Mr McGuill said this was a “mischievous” suggestion, which he was “absolutely astonished” to hear, and the State’s case against his client was that he did not know the IRA were the ultimate beneficiaries of the passports.
“He was not colluding, certainly,” Mr Smithwick said at the end of the exchange.
Lawyers for retired sergeant Leo Colter pointed out that their client had not been convicted of any offence, and denied any allegations. Mr Hickey has claimed that he provided false information for passports at the instigation of Mr Colton.
And Darren Lehane, representing ex-sergeant Owen Corrigan, said breaches of discipline by his client were not relevant to the tribunal.

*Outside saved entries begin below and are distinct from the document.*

Lemma sort_Strings_perm l k : l ≡ₚ k -> sort_Strings l = sort_Strings k.
Proof. apply merge_sort_perm; apply _. Qed.

Lemma elem_of_sort l x : x ∈ sort_Strings l <-> x ∈ l.
Proof. unfold sort_Strings. by rewrite merge_sort_Permutation. Qed.

(** ** Determinism *)

(** The keys of a map, in some order. *)
Definition keys_of {A} (m : gmap bytes A) (l : list bytes) : Prop := l ≡ₚ (map_to_list m).*1.

Record ranges_ok (p : ProtoParser) (r : Ranges) : Prop := {
  ro_Consts : keys_of (Consts p) (r_Consts r);
  ro_AVPs : keys_of (AVPs p) (r_AVPs r);
  ro_vendorIDs : r_vendorIDs r ≡ₚ elements (vendor_ids (r_AVPs r) p);
  ro_Enums : keys_of (Enums p) (r_Enums r);
  ro_Values n e : Enums p !! n = Some e -> keys_of (Values e) (r_Values r n) }.

Lemma keys_of_elem {A} (m : gmap bytes A) l n : keys_of m l -> n ∈ l <-> is_Some (m !! n).
Proof.
  intros ->. rewrite list_elem_of_fmap. split.
  - intros ([n' x] & -> & H). apply elem_of_map_to_list in H. by eexists.
  - intros [x H]. exists (n, x). split; [done|]. by apply elem_of_map_to_list.
Qed.

Lemma vendor_ids_perm l k p : l ≡ₚ k -> vendor_ids l p = vendor_ids k p.
Proof.
  intros H. apply set_eq. intros v. unfold vendor_ids.
  rewrite !elem_of_list_to_set, !list_elem_of_filter, !list_elem_of_fmap. by setoid_rewrite H.
Qed.

Lemma each_ext {A} (l : list A) f g : (forall x, x ∈ l -> f x = g x) -> each l f = each l g.
Proof.
  intros H. unfold each. induction l as [|x l IH]; [done|]. cbn [map concat].
  rewrite H by apply list_elem_of_here. rewrite IH; [done|]. intros y Hy. by apply H, list_elem_of_further.
Qed.

(** C39: the text does not depend on the order in which Go's [range] visits the
    maps of the parser and of the generator: any two orders of all of them
    give the same package and the same constants, byte for byte. *)
Theorem generator_deterministic p r r' sort_commands PackageName :
  ranges_ok p r -> ranges_ok p r' ->
  Generate (r_AVPs r) PackageName p = Generate (r_AVPs r') PackageName p /\
  GenerateConstants sort_commands r PackageName p = GenerateConstants sort_commands r' PackageName p.
Proof.
  intros [A1 A2 A3 A4 A5] [B1 B2 B3 B4 B5].
  assert (r_AVPs r ≡ₚ r_AVPs r') as H2 by by rewrite A2, B2.
  split; [unfold Generate; by rewrite (sort_Strings_perm _ _ H2)|].
  unfold GenerateConstants.
  rewrite (sort_Strings_perm (r_Consts r) (r_Consts r')) by (by rewrite A1, B1).
  rewrite (sort_Strings_perm _ _ H2), (sort_Strings_perm (r_Enums r) (r_Enums r')) by (by rewrite A4, B4).
  rewrite (vendor_ids_perm _ _ p H2) in A3 |- *.
  rewrite (merge_sort_perm Z.le (r_vendorIDs r) (r_vendorIDs r')) by (by rewrite A3, B3).
  rewrite (each_ext (sort_Strings (r_Enums r')) (enum_type r p) (enum_type r' p)); [done|].
  intros n Hn. apply (proj1 (elem_of_sort _ _)) in Hn.
  apply (keys_of_elem _ _ _ B4) in Hn as [e He]. unfold enum_type. rewrite He.
  by rewrite (sort_Strings_perm (r_Values r n) (r_Values r' n)) by (by rewrite (A5 n e He), (B5 n e He)).
Qed.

Later, retired garda superintendent Tom Connolly recounted an incident where sergeant Corrigan took an unmarked detective branch car without permission.
The car was missing for several hours, and an investigation later showed it had travelled over 200 miles.
Mr Connolly said an investigation showed that Sergeant Corrigan had altered the mileage log book for the car.
Mr Corrigan was later disciplined for the unauthorised use of the car, and fined.
Mr Connolly wrote in a report that the sergeant was a bad example to younger Gardai, and had a bad reputation among members of the Gardai and civilians, and was “prone to fabricate evidence”.
And he said he was told that Garda Superintendent Pat Culhane (deceased) had met with an RTÉ producer over a programme which planned to name Mr Corrigan in connection with smuggling allegations.
But he agreed that reports of “unease” about Mr Corrigan in Dundalk were hearsay, and he had no evidence to support any allegation.
“I was repeating what I was told,” he said. “Whether there was any truth to it I don’t know.”